Eligio kritisiert auch, dass ihn die Richterin dazu angehalten habe, etwas schneller zu machen, damit der Fall abgeschlossen werden könne, da sie noch einen weiteren Fall zu verhandeln hätte. Ein Vorgehen, dass nach spanischem Recht nicht zulässig ist, es sei denn, der Anwalt schweift bei seinen Ausführung vom Fall ab. Außerdem bemängelt er, dass der Fall hinter verschlossenen Türen und unter Ausschluss der Öffentlichkeit verhandelt worden wäre, ohne dass dies vorher angekündigt worden wäre. Auch das verstoße laut Eligio gegen das Gesetz, da eine öffentliche Anhörung ein grundlegendes Bürgerrecht sei. Nach seiner Auffassung war die Verhandlung deshalb ungültig.

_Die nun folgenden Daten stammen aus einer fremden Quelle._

(** * Daily.dev Streak Keeper: the streak state machine and its schedule

    A shallow embedding of [src/js/background.js]: the handlers that read and
    write [chrome.storage.local], the two reconciliation paths
    ([updateStreak], [updateStreakWithCount]), the two forced syncs, the alarm
    listener and [getNextReminderTime], followed by the properties of the
    specification that concern them.

    Conventions of the model.
    - [chrome.storage.local] is a finite map from key names to JavaScript
      values; [set] merges the given items into it.
    - Each callback runs to completion at one reading of the clock (the
      platform does not preempt a callback); what a callback closes over and
      what the platform hands it (script results, [lastError]) are explicit
      arguments.
    - A handler is run together with the callbacks of its own storage calls:
      what [get] read and whether [set] succeeded are delivered before any
      other handler runs.  The platform may run other handlers in between;
      what is claimed of such interleavings is stated of the writes a handler
      issues ([writes]), landing on any store.
    - Local time has a fixed offset to UTC, so a calendar day lasts
      86,400,000 ms; changes of the offset (daylight saving) are outside the
      model.
    - JavaScript numbers are the integers together with [NaN] and the two
      infinities; fractions are outside the model.  A sum is rounded to the
      nearest double ([to_double]).  [parseInt] reads a run of digits as the
      integer it spells: runs that spell more than 2^53, which [parseInt]
      rounds, are outside the model.
    - Texts are ASCII.
    - Console output and the body text of notifications are not recorded. *)

From Stdlib Require Import ZArith Lia Bool.
From stdpp Require Import gmap strings list fin_maps pretty.
From Stdlib Require Import Ascii.

Open Scope Z_scope.

(** ** JavaScript values *)

Inductive number :=
| NInt (z : Z)
| NaN
| PosInf
| NegInf.

Inductive value :=
| VUndefined
| VNull
| VBool (b : bool)
| VNum (n : number)
| VStr (s : string).
Lemma page_sound_turn (p q : Page) :
  page_sound idx p -> turn p q -> page_sound idx q.
Proof.
  intros [Hs Hp] Hturn.
  destruct Hturn as [p b z | p | p before t later r Hc].
  - split; [exact Hs|]. destruct Hp as [Hnone | (Hw & t & Hc & Hk)].
    + now left.
    + right. split; [exact Hw|]. now exists t.
  - destruct Hp as [Hnone | (Hw & t & Hc & Hk)].
    + rewrite Hnone. now apply page_sound_after, upholds_loadVisibleDistricts.
    + rewrite (guarded_call (world p) Hw). cbn. split; [exact Hs|].
      right. split; [exact Hw|]. now exists t.
  - destruct Hp as [Hnone | (Hw & t0 & Hc0 & Hk)].
    + rewrite Hnone in Hc. now destruct before.
    + rewrite Hc0 in Hc. destruct before as [|t1 before].
      * injection Hc as <- <-. cbn [app]. apply page_sound_after.
        apply Hk. now split.
      * injection Hc as _ Hc. now destruct before.
Qed.

Lemma page_sound_reachable (b : Bounds) (z : float) (p : Page) :
  reachable (initial_page idx b z) p -> page_sound idx p.
Proof.
  intros Hreach. induction Hreach as [|p q _ IH Hturn].
  - split; [|now left]. split; [reflexivity|]. split; [constructor|].
    split; [intros c []|intros n m []].
  - exact (page_sound_turn p q IH Hturn).
Qed.

End Settled.

Lemma host_turn_is_turn (host : Host) (p : Page) : turn p (host_turn host p).
Proof.
  unfold host_turn. destruct (cycles p) as [|t later] eqn:Hc.
  - rewrite <- Hc. apply turn_call.
  - apply (turn_resume p [] t later). exact Hc.
Qed.

Lemma host_turns_reachable (host : Host) (p0 : Page) (n : nat) :
  reachable p0 (Nat.iter n (host_turn host) p0).
Proof.
  induction n as [|n IH]; cbn [Nat.iter].
  - apply reach_start.
  - eapply reach_turn; [exact IH|apply host_turn_is_turn].
Qed.

(** X4. On every page the event loop can reach from the page [initialize]
    leaves, the index is the catalog that was loaded and every resident
    code is the code of a shard of that catalog. *)
Theorem only_catalog_shards_become_resident :
  forall (idx : Catalog) (b : Bounds) (z : float) (p : Page),
    reachable (initial_page idx b z) p ->
    index (districtState (world p)) = Some idx
    /\ forall c, resident (world p) c = true ->
                 exists d, In d (districts idx) /\ code d = c.
Proof.
  intros idx b z p Hreach.
  destruct (page_sound_reachable idx b z p Hreach) as [(Hi & _ & Hin & _) _].
  split; [exact Hi|]. intros c Hres.
  apply has_true_in, Hin in Hres. unfold codes in Hres.
  apply in_map_iff in Hres as (d & Hd & Hind). now exists d.
Qed.
Lemma extract_from_split (stmts : list ast.stmt) :
  extract_from stmts = Ok None
  \/ (exists pre vals elts post,
        stmts = pre ++ requires_assignment vals :: post
        /\ extract_from pre = Ok None
        /\ getattr_elts vals = Some elts
        /\ extract_from stmts = (deps <- collect_deps elts [] ;; Ok (Some deps))).
Proof.
  induction stmts as [|x rest IH]; [now left |].
  destruct (stmt_skipped_or_declares x) as [Hskip | (vals & elts & -> & Hv)].
  - rewrite Hskip. destruct IH as [IH | (pre & vals & elts & post & -> & Hpre & Hv & He)].
    + now left.
    + right. exists (x :: pre), vals, elts, post.
      repeat split; auto. now rewrite Hskip.
  - right. exists [], vals, elts, rest.
    repeat split; auto. now apply extract_from_collection.
Qed.

Lemma extract_raise_inv (a : ast.module) (e : exn) :
  _extract_requirements a = Raise e -> e = requires_error.
Proof.
  unfold _extract_requirements.
  destruct (extract_from_split (ast.body a))
    as [Hnone | (pre & vals & elts & post & _ & _ & _ & He)].
  - rewrite Hnone. discriminate.
  - rewrite He. destruct (collect_deps elts []) as [deps | e'] eqn:Hc; [discriminate |].
    simpl. intros H. injection H as <-.
    now apply (collect_deps_outcome elts []).
Qed.
(** C8 (amended): with a usable secret, the token that [POST /login]
    issues is signed with that secret and verified with the same one, is
    accepted by the gate for 3600 seconds from its issue and refused from
    then on, and carries the owner's [uid] but no [admin] claim; the admin
    endpoint answers 403 exactly when the [admin] claim of the verified
    token is falsy, hence to every token issued by [POST /login]. *)
Theorem login_token now uid key :
  Jwt.usable SECRET_KEY = Some key →
  ∃ t, login now (UserRecord uid) = {| status := 200; sent := TokenBody (Jwt.Signed t) |}
    ∧ Jwt.secret t = key ∧ Jwt.iat t = now ∧ Jwt.nbf t = None
    ∧ Jwt.exp t = Some (Jwt.Seconds (now + 3600))
    ∧ (∀ later, verifyToken later (Some (Jwt.Signed t))
                = if later <? now + 3600 then Next (Jwt.decoded t)
                  else Reject invalid_token)
    ∧ Js.get (Jwt.decoded t) "uid" = VStr uid
    ∧ Jwt.decoded t !! "admin" = None
    ∧ (∀ st : db, admin_portfolios (Jwt.decoded t) st
                  = (st, {| status := 403; sent := Text "Admin access only" |}))
    ∧ (∀ user (st : db),
         status (snd (admin_portfolios user st)) = 403
         ↔ Js.truthy (Js.get user "admin") = false).
Proof.
  intros Hk. unfold login, Jwt.sign. rewrite Hk.
  set (t := {| Jwt.claims := {[ "uid" := VStr uid ]}; Jwt.iat := now;
               Jwt.nbf := None; Jwt.exp := Some (Jwt.Seconds (now + 3600));
               Jwt.secret := key |}).
  assert (Hadmin : Jwt.decoded t !! "admin" = None).
  { rewrite decoded_lookup by done. now apply lookup_singleton_ne. }
  exists t. split; [reflexivity|]. do 4 (split; [reflexivity|]). split_and!.
  - intros later. now apply (issued_token_verifies key).
  - unfold Js.get. rewrite decoded_lookup by done. simpl.
    now rewrite lookup_singleton_eq.
  - exact Hadmin.
  - intros st. unfold admin_portfolios, Js.get. now rewrite Hadmin.
  - intros user st. unfold admin_portfolios. split.
    + destruct (Js.truthy _); simpl; [|done].
      destruct (get_all st); simpl; discriminate.
    + now intros ->.
Qed.

(** C10: [PUT] and [DELETE /portfolio/:id] make no ownership check: for
    any two credentials the gate lets through, whatever identities they carry,
    the same request has the same effect on the store and the same
    answer. *)
Theorem no_ownership_check now token1 token2 user1 user2 id patch (st : db) :
  verifyToken now (Some token1) = Next user1 →
  verifyToken now (Some token2) = Next user2 →
  route (λ user, put_portfolio user id patch) now (Some token1) st
  = route (λ user, put_portfolio user id patch) now (Some token2) st
  ∧ route (λ user, delete_portfolio user id) now (Some token1) st
    = route (λ user, delete_portfolio user id) now (Some token2) st.
Proof. intros H1 H2. unfold route. now rewrite H1, H2. Qed.
(** * Matching and scoring engine of the resume generator

    A shallow embedding of [src/matcher] (technology matcher, job
    normalizer, scorers, selector) and of the types it works on, followed
    by the properties the specification states about them.

    Conventions of the embedding:
    - a JavaScript [number] that holds a score, a weight or a ratio is a
      rational [Q] (exact arithmetic); a number that holds a calendar year
      is a [Z]; a number that holds a count or a list length is a [nat];
    - [NaN] is modelled only where the code can produce it from a string
      ([parseInt]), as [None] of an [option];
    - a string is a [string] of 8-bit characters; [toLowerCase],
      [toUpperCase], [trim] and the regular-expression classes [\d], [\s],
      [\b] act on the ASCII range, so a property that rests on the case of
      letters is stated for ASCII strings;
    - an optional field ([f?: T]) is an [option T];
    - [new Date().getFullYear()] is the explicit parameter [now];
    - where a result depends on the rounding of IEEE doubles, the
      expression of the code is evaluated again on binary64 floats (the
      definitions named [...Double]), and the statement is made about
      that value. *)

From Stdlib Require Import Bool Arith ZArith QArith Qround Qminmax Lia Lqa.
From Stdlib Require Import List String Ascii DecimalString.
From Stdlib Require Import Sorting.Sorted Sorting.Permutation.
From Stdlib Require Import Floats.
Import ListNotations.

Set Warnings "-inexact-float".

Local Open Scope string_scope.
Local Open Scope list_scope.

(* ================================================================= *)
(** ** JavaScript string primitives *)

Module Js.

Definition isUpper (c : ascii) : bool :=
  let n := nat_of_ascii c in (65 <=? n)%nat && (n <=? 90)%nat.

Definition isLower (c : ascii) : bool :=
  let n := nat_of_ascii c in (97 <=? n)%nat && (n <=? 122)%nat.

Definition isDigit (c : ascii) : bool :=
  let n := nat_of_ascii c in (48 <=? n)%nat && (n <=? 57)%nat.

(** [\s]: tab, line feed, vertical tab, form feed, carriage return, space. *)
Definition isSpace (c : ascii) : bool :=
  let n := nat_of_ascii c in
  ((9 <=? n)%nat && (n <=? 13)%nat) || (n =? 32)%nat.

(** [\w]: letters, digits and the underscore. *)
Definition isWordChar (c : ascii) : bool :=
  isUpper c || isLower c || isDigit c || (nat_of_ascii c =? 95)%nat.

Definition lowerChar (c : ascii) : ascii :=
  if isUpper c then ascii_of_nat (nat_of_ascii c + 32) else c.

Definition upperChar (c : ascii) : ascii :=
  if isLower c then ascii_of_nat (nat_of_ascii c - 32) else c.

Fixpoint mapChars (f : ascii -> ascii) (s : string) : string :=
  match s with
  | EmptyString => EmptyString
  | String c r => String (f c) (mapChars f r)
  end.

Definition toLowerCase : string -> string := mapChars lowerChar.
Definition toUpperCase : string -> string := mapChars upperChar.

Fixpoint trimStart (s : string) : string :=
  match s with
  | String c r => if isSpace c then trimStart r else s
  | EmptyString => EmptyString
  end.

Fixpoint trimEnd (s : string) : string :=
  match s with
  | EmptyString => EmptyString
  | String c r =>
      match trimEnd r with
      | EmptyString => if isSpace c then EmptyString else String c EmptyString
      | r' => String c r'
      end
  end.

Definition trim (s : string) : string := trimEnd (trimStart s).

(** [s.startsWith(p)] *)
Fixpoint startsWith (p s : string) : bool :=
  match p, s with
  | EmptyString, _ => true
  | String a p', String b s' => Ascii.eqb a b && startsWith p' s'
  | String _ _, EmptyString => false
  end.

(** [s.includes(sub)] *)
Fixpoint includes (s sub : string) : bool :=
  startsWith sub s ||
  match s with
  | EmptyString => false
  | String _ r => includes r sub
  end.

Fixpoint filterChars (keep : ascii -> bool) (s : string) : string :=
  match s with
  | EmptyString => EmptyString
  | String c r => if keep c then String c (filterChars keep r) else filterChars keep r
  end.

(** [s.charAt(0).toUpperCase() + s.slice(1)] *)
Definition capitalize (s : string) : string :=
  match s with
  | EmptyString => EmptyString
  | String c r => String (upperChar c) r
  end.

(** [arr.includes(x)] on an array of strings *)
Definition arrIncludes (arr : list string) (x : string) : bool :=
  existsb (String.eqb x) arr.

(** [arr.join(sep)] *)
Fixpoint join (sep : string) (arr : list string) : string :=
  match arr with
  | [] => ""
  | [x] => x
  | x :: rest => x ++ sep ++ join sep rest
  end.

(** [s.split('-')[0]]: the characters before the first occurrence of [d]. *)
Fixpoint beforeFirst (d : ascii) (s : string) : string :=
  match s with
  | EmptyString => EmptyString
  | String c r => if Ascii.eqb c d then EmptyString else String c (beforeFirst d r)
  end.

Definition digitVal (c : ascii) : Z := Z.of_nat (nat_of_ascii c - 48).

Fixpoint digitsPrefix (s : string) (acc : option Z) : option Z :=
  match s with
  | String c r =>
      if isDigit c
      then digitsPrefix r (Some (10 * match acc with Some a => a | None => 0 end + digitVal c)%Z)
      else acc
  | EmptyString => acc
  end.

(** [parseInt(s, 10)]: leading white space is skipped, an optional sign is
    read, then the longest run of decimal digits; [None] is [NaN]. *)
Definition parseInt (s : string) : option Z :=
  match trimStart s with
  | String "-" r => option_map Z.opp (digitsPrefix r None)
  | String "+" r => digitsPrefix r None
  | r => digitsPrefix r None
  end.

End Js.

(* ================================================================= *)
(** ** technology-matcher.ts *)

(** The alias table, in the order of the source ([Object.entries] walks the
    keys in insertion order). *)
Definition TECH_ALIASES : list (string * list string) :=
  [ ("JavaScript", ["JS"; "javascript"; "es6"; "ecmascript"; "es2015"; "es2020"]);
    ("TypeScript", ["TS"; "typescript"]);
    ("React Native", ["react-native"; "RN"; "reactnative"]);
    ("React", ["reactjs"; "react.js"]);
    ("Node.js", ["nodejs"; "node"; "node.js"]);
    ("Next.js", ["nextjs"; "next.js"; "next"]);
    ("Swift", ["swift"; "ios"]);
    ("Kotlin", ["kotlin"; "android"]);
    ("Objective-C", ["objc"; "objective-c"; "obj-c"]);
    ("PostgreSQL", ["postgres"; "postgresql"; "psql"; "pg"]);
    ("MongoDB", ["mongo"; "mongodb"]);
    ("MySQL", ["mysql"]);
    ("Redis", ["redis"]);
    ("Docker", ["docker"; "containers"]);
    ("Kubernetes", ["k8s"; "kubernetes"; "kube"]);
    ("AWS", ["aws"; "amazon web services"; "s3"; "ec2"; "lambda"]);
    ("GCP", ["gcp"; "google cloud"; "google cloud platform"]);
    ("Azure", ["azure"; "microsoft azure"]);
    ("GitHub Actions", ["github actions"; "gha"; "github-actions"]);
    ("GitLab CI", ["gitlab ci"; "gitlab-ci"; "gitlab pipelines"]);
    ("CircleCI", ["circleci"; "circle ci"; "circle-ci"]);
    ("Fastlane", ["fastlane"]);
    ("Firebase", ["firebase"; "firestore"]);
    ("GraphQL", ["graphql"; "gql"]);
    ("REST", ["rest"; "restful"; "rest api"]);
    ("UIKit", ["uikit"; "ui kit"]);
    ("SwiftUI", ["swiftui"; "swift ui"]);
    ("Jetpack Compose", ["jetpack compose"; "compose"; "android compose"]);
    ("Jest", ["jest"]);
    ("Cypress", ["cypress"]);
    ("XCTest", ["xctest"; "xcode testing"]);
    ("Expo", ["expo"; "expo-cli"; "eas"]);
    ("NestJS", ["nestjs"; "nest.js"; "nest"]);
    ("Fastify", ["fastify"]);
    ("Express", ["express"; "expressjs"; "express.js"]);
    ("Python", ["python"; "py"; "python3"]);
    ("Go", ["golang"; "go"]);
    ("Rust", ["rust"; "rustlang"]);
    ("Ruby", ["ruby"; "rails"; "ruby on rails"]);
    ("Java", ["java"; "jvm"]);
    ("SQLite", ["sqlite"; "sqlite3"]);
    ("Supabase", ["supabase"]);
    ("Heroku", ["heroku"]);
    ("Dokku", ["dokku"]);
    ("Ansible", ["ansible"]);
    ("Terraform", ["terraform"; "tf"]) ].

(** The canonical names are the keys of the table. *)
Definition canonicalNames : list string := map fst TECH_ALIASES.

Definition normalizeTechName (tech : string) : string :=
  let lower := Js.trim (Js.toLowerCase tech) in
  match
    find (fun entry : string * list string =>
            let (canonical, aliases) := entry in
            Js.arrIncludes aliases lower || String.eqb (Js.toLowerCase canonical) lower)
         TECH_ALIASES
  with
  | Some (canonical, _) => canonical
  | None => Js.capitalize tech
  end.

(** The class [[.\-_\s]] removed by [techMatches]. *)
Definition isSeparator (c : ascii) : bool :=
  Ascii.eqb c "." || Ascii.eqb c "-" || Ascii.eqb c "_" || Js.isSpace c.
(** X18.  A request without filter parameters is filtered by nothing: no
    error, and a modifier that leaves the query as it is. *)
Theorem Filter_no_filter_params (r : Request) (modelMapping : M) (sanitizer : S) :
  (forall queryName,
     is_Some (URL_Query r !! queryName) ->
     strings.HasPrefix queryName "filter[" && strings.HasSuffix queryName "]" = false) ->
  exists m : Query V -> outcome V,
    FilterFromRequest rangeOrder r modelMapping sanitizer = (Some m, None)
    /\ forall query, m query = Returns query.
Proof.
  intros Hnone.
  destruct (Filter_result (V := V) rangeOrder r modelMapping sanitizer) as (m & Hm & Hq).
  rewrite (parseFilter_no_params rangeOrder rangeOrder_perm) in Hm, Hq by exact Hnone.
  simpl in Hm, Hq. exists m. split; [exact Hm|]. intros query. rewrite Hq.
  assert (Hempty : rangeOrder (list V) ∅ = []).
  { apply Permutation_nil_r. rewrite rangeOrder_perm, map_to_list_empty. reflexivity. }
  rewrite Hempty. simpl. rewrite app_nil_r. reflexivity.
Qed.

(** X19.  Nothing of the request reaches the query unmapped or
    unsanitized: every predicate the filter modifier adds is on a column
    the mapper returned as valid for a filter parameter of the request, and
    its values are what the sanitizer returned for the tokens of that
    parameter, all of them and in their order. *)
Theorem Filter_values_are_sanitized (r : Request) (modelMapping : M) (sanitizer : S) :
  exists (m : Query V -> outcome V) (added : list (effect V)),
    (FilterFromRequest rangeOrder r modelMapping sanitizer).1 = Some m
    /\ (forall query, m query = Returns (query ++ added))
    /\ forall condition param,
         Where condition param ∈ added ->
         exists queryName queryValues key vs,
           URL_Query r !! queryName = Some queryValues
           /\ strings.HasPrefix queryName "filter[" && strings.HasSuffix queryName "]" = true
           /\ getFilterKey queryName modelMapping = (key, true)
           /\ Forall2 (fun t v => SanitizeValue sanitizer key t = Ok v)
                (filterTokens queryValues) vs
           /\ ((condition = key +:+ " = ?" /\ exists v, vs = [v] /\ param = Value v)
               \/ (condition = key +:+ " IN (?)" /\ param = In vs)).
Proof.
  destruct (Filter_result rangeOrder r modelMapping sanitizer) as (m & Hm & Hq).
  exists m. eexists. split; [rewrite Hm; reflexivity|]. split; [exact Hq|].
  intros condition param He.
  apply list_elem_of_In, in_flat_map in He as ([key vs] & Hentry & He).
  apply list_elem_of_In, (rangeOrder_lookup rangeOrder rangeOrder_perm) in Hentry.
  apply parse_loop_sound in Hentry as [Hempty | ([qn qv] & Hin & Hp & Hk & Hv)].
  { simpl in Hempty. rewrite lookup_empty in Hempty. discriminate Hempty. }
  apply (rangeOrder_lookup rangeOrder rangeOrder_perm) in Hin. simpl in Hp, Hk, Hv.
  exists qn, qv, key, vs. split; [exact Hin|]. split; [exact Hp|]. split; [exact Hk|].
  split; [apply getFilterValues_sanitized; exact Hv|].
  apply list_elem_of_In, filterEffects_kinds in He
    as [(v & Hvs & [He | He]) | [_ He]]; simpl in *.
  - injection He as -> ->. left. eauto.
  - discriminate He.
  - injection He as -> ->. right. auto.
Qed.

(** X20.  A filter parameter that is mapped and fully sanitized, and is
    the only filter parameter of the request mapped to its column, gets
    its predicate: an equality for one value, a membership test for more,
    nothing for none. *)
Theorem Filter_single_parameter (r : Request) (modelMapping : M) (sanitizer : S)
    (queryName : string) (queryValues : list string) (key : string) (vs : list V) :
  URL_Query r !! queryName = Some queryValues ->
  strings.HasPrefix queryName "filter[" && strings.HasSuffix queryName "]" = true ->
  getFilterKey queryName modelMapping = (key, true) ->
  getFilterValues key queryValues sanitizer = (vs, true) ->
  (forall other,
     is_Some (URL_Query r !! other) ->
     strings.HasPrefix other "filter[" && strings.HasSuffix other "]" = true ->
     getFilterKey other modelMapping = (key, true) -> other = queryName) ->
  exists (m : Query V -> outcome V) (added : list (effect V)),
    (FilterFromRequest rangeOrder r modelMapping sanitizer).1 = Some m
    /\ (forall query, m query = Returns (query ++ added))
    /\ wheresOn key added
       = match vs with
         | [] => []
         | [v] => [Where (key +:+ " = ?") (Value v)]
         | _ => [Where (key +:+ " IN (?)") (In vs)]
         end.
Proof.
  intros Hq Hp Hk Hv Huniq.
  destruct (Filter_result rangeOrder r modelMapping sanitizer) as (m & Hm & Hadd).
  exists m. eexists. split; [rewrite Hm; reflexivity|]. split; [exact Hadd|].
  rewrite wheresOn_filter_map.
  rewrite (parseFilter_complete rangeOrder rangeOrder_perm r modelMapping sanitizer
             queryName queryValues key vs) by assumption.
  destruct vs as [|v [|v' vs]]; reflexivity.
Qed.

End FilterExtras.

Ltac lookup_cases H :=
  repeat (apply lookup_insert_Some in H as [[<- <-] | [_ H]]);
  try (rewrite lookup_empty in H; discriminate H).
Lemma filter_inr_elem (f : A → Err bool) (l l' : list A) :
  JS.filter f l = inr l' →
  Forall (λ x, ∃ b, f x = inr b) l
  ∧ ∀ x, x ∈ l' ↔ x ∈ l ∧ f x = inr true.
Proof.
  revert l'. induction l as [|x l IH]; intros l'; cbn.
  - intros [= <-]. split; [constructor|]. intros x.
    split; [intros Hx | intros [Hx _]]; by apply elem_of_nil in Hx.
  - destruct (f x) as [e|b] eqn:Hfx; cbn; [done|].
    destruct (JS.filter f l) as [e|kept] eqn:Hfilter; cbn; [done|].
    intros [= <-]. destruct (IH kept eq_refl) as [Hall Hkept].
    split; [constructor; eauto|].
    intros y. destruct b.
    + rewrite !elem_of_cons, Hkept. split.
      * intros [-> | [Hy Hfy]]; auto.
      * intros [[-> | Hy] Hfy]; auto.
    + rewrite elem_of_cons, Hkept. split.
      * intros [Hy Hfy]; auto.
      * intros [[-> | Hy] Hfy]; [congruence | auto].
Qed.

Lemma filter_none (f : A → Err bool) (l : list A) :
  Forall (λ x, f x = inr false) l → JS.filter f l = inr [].
Proof.
  induction 1 as [|x l Hx _ IH]; cbn; [done|]. by rewrite Hx, IH.
Qed.

Lemma filter_drop (f : A → Err bool) (l1 l2 : list A) (x : A) :
  f x = inr false → JS.filter f (l1 ++ x :: l2) = JS.filter f (l1 ++ l2).
Proof.
  intros Hx. induction l1 as [|y l1 IH]; cbn.
  - rewrite Hx. cbn. by destruct (JS.filter f l2).
  - by rewrite IH.
Qed.

End Callbacks.

(** ** The route: configuration and fetch failures *)

Section Failures.
Context {S : Type} (Game : GameModel S).

Lemma populate_not_set (w : world) (st : S) :
  is_set (JSON_URL_IOS (process_env w)) = false
  ∨ is_set (JSON_URL_ANDROID (process_env w)) = false →
  populate Game w st =
    (inr config_error, st,
     [ConsoleLog
        "***The file .env file is missing or incomplete (tip: run `cp .env.example .env`)"
        None]).
Proof.
  intros Hunset. unfold populate.
  assert (negb (is_set (JSON_URL_IOS (process_env w)))
          || negb (is_set (JSON_URL_ANDROID (process_env w))) = true) as ->.
  { apply orb_true_iff. rewrite !negb_true_iff. exact Hunset. }
  reflexivity.
Qed.

(** C9: when one of the two URLs is unset the route answers 500 with the
    configuration error, and calls neither the network nor the
    persistence layer. *)
Theorem populate_unset_url (w : world) (st : S) :
  JSON_URL_IOS (process_env w) = None ∨ JSON_URL_ANDROID (process_env w) = None →
  outcome (populate Game w st)
  = inr {| code := 500;
           sent := ErrorBody "Missing IOS_JSON_URL or ANDROID_JSON_URL in .env" |}
  ∧ store_after (populate Game w st) = st
  ∧ Forall (λ ev, is_network_call ev = false ∧ is_persistence_call ev = false)
      (calls (populate Game w st)).
Proof.
  intros Hunset. rewrite populate_not_set.
  - split_and!; [done..|]. by repeat constructor.
  - destruct Hunset as [-> | ->]; auto.
Qed.
(** * auto_lims: a folder-watching CSV ingestion pipeline

    Shallow embedding of [auto_lims.py] and the properties of its
    specification.  The file is organised as the Python module is:
    string primitives, the helper functions ([clean_name], [parse_value],
    [infer_sql_type], [move_file]), then [process_file] and the body of
    [main_loop].

    Python [str] values are modelled as [string]; a character is a Unicode
    code point below 256 (Latin-1), which is closed under [str.lower] and
    covers every character the program itself tests for. *)

From Stdlib Require Import String Ascii List Bool Arith Lia.
From stdpp Require Import base list gmap strings.
Import ListNotations.

Local Open Scope string_scope.
Local Open Scope list_scope.

(* ================================================================== *)
(** * Part I: definitions *)
(* ================================================================== *)

(** ** Python string primitives *)

Module PyStr.

(** [str.isspace] on one code point: TAB..CR, FS..US, SPACE, NEL, NBSP. *)
Definition isspace (c : ascii) : bool :=
  let n := nat_of_ascii c in
  (Nat.leb 9 n && Nat.leb n 13) || (Nat.leb 28 n && Nat.leb n 32)
  || Nat.eqb n 133 || Nat.eqb n 160.

(** [str.lower] on one code point: A-Z and the Latin-1 capitals
    (0xC0-0xDE except the multiplication sign 0xD7) move up by 32. *)
Definition lower_char (c : ascii) : ascii :=
  let n := nat_of_ascii c in
  if (Nat.leb 65 n && Nat.leb n 90)
     || (Nat.leb 192 n && Nat.leb n 222 && negb (Nat.eqb n 215))
  then ascii_of_nat (n + 32) else c.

Soledad und ihr Anwalt haben es gänzlich unterlassen, die leibliche Mutter von Piedad zu kritisieren. Umgekehrt erbitten auch sie sich Respekt vor „der Mutter, die sich als geeignete Adoptivmutter für dieses Kind erwiesen hat.“ Soledad fordert den Gesetzgeber, allen voran die Abteilung für Kinder- und Jugendschutz auf, an Fälle mit mehr „Kompetenz und Menschlichkeit“ heranzugehen. Ihr Anwalt geht so weit, die Verwaltung und die Justiz der Kanaren als „inkompetent“ zu bezeichnen. „Es wurden so viele Fehler gemacht. Das Kind wurde vernachlässigt und abgeschoben, fand dann glücklicherweise ein liebendes Zuhause, aus es dem allerdings wieder gerissen wurde und jetzt ist wieder offiziell als „abgeschoben“ registriert.“ Eligio verlangt einen Parlamentsausschuss, der den Fall Piedad genau untersuchen soll. Diejenigen, die in dem Fall verantwortlich gezeichnet haben, sollen seiner Ansicht nach dafür gerade stehen müssen. Er rechnet damit, dass es danach zu einer Gesetzesänderung kommen wird. „Das ist ein wichtiges Thema. Es gibt viele Mütter, die Kinder adoptieren oder darauf warten, ein Kind adoptieren zu können und es gibt sehr viele Kinder, die auf eine Adoption warten. Die Rechte des Kindes sollen künftig im Mittelpunkt solcher Fälle stehen. „
Gegen Soledads Verurteilung zu neun Monaten Gefängnis hat ihr Anwalt Einspruch erhoben, nun geht es in die nächst höhere gerichtliche Instanz. Am 28. März gingen in Puerto de la Cruz und in Las Palmas de Gran Canaria Hunderte von Menschen für Soledad auf die Straße. Sie forderten Staat und Justiz in einer Kundgebung auf, Soledad frei zu sprechen und das Gesetz so zu ändern, dass die Rechte von Kindern in ähnlicher Lage künftig nicht mehr auf der Strecke bleiben.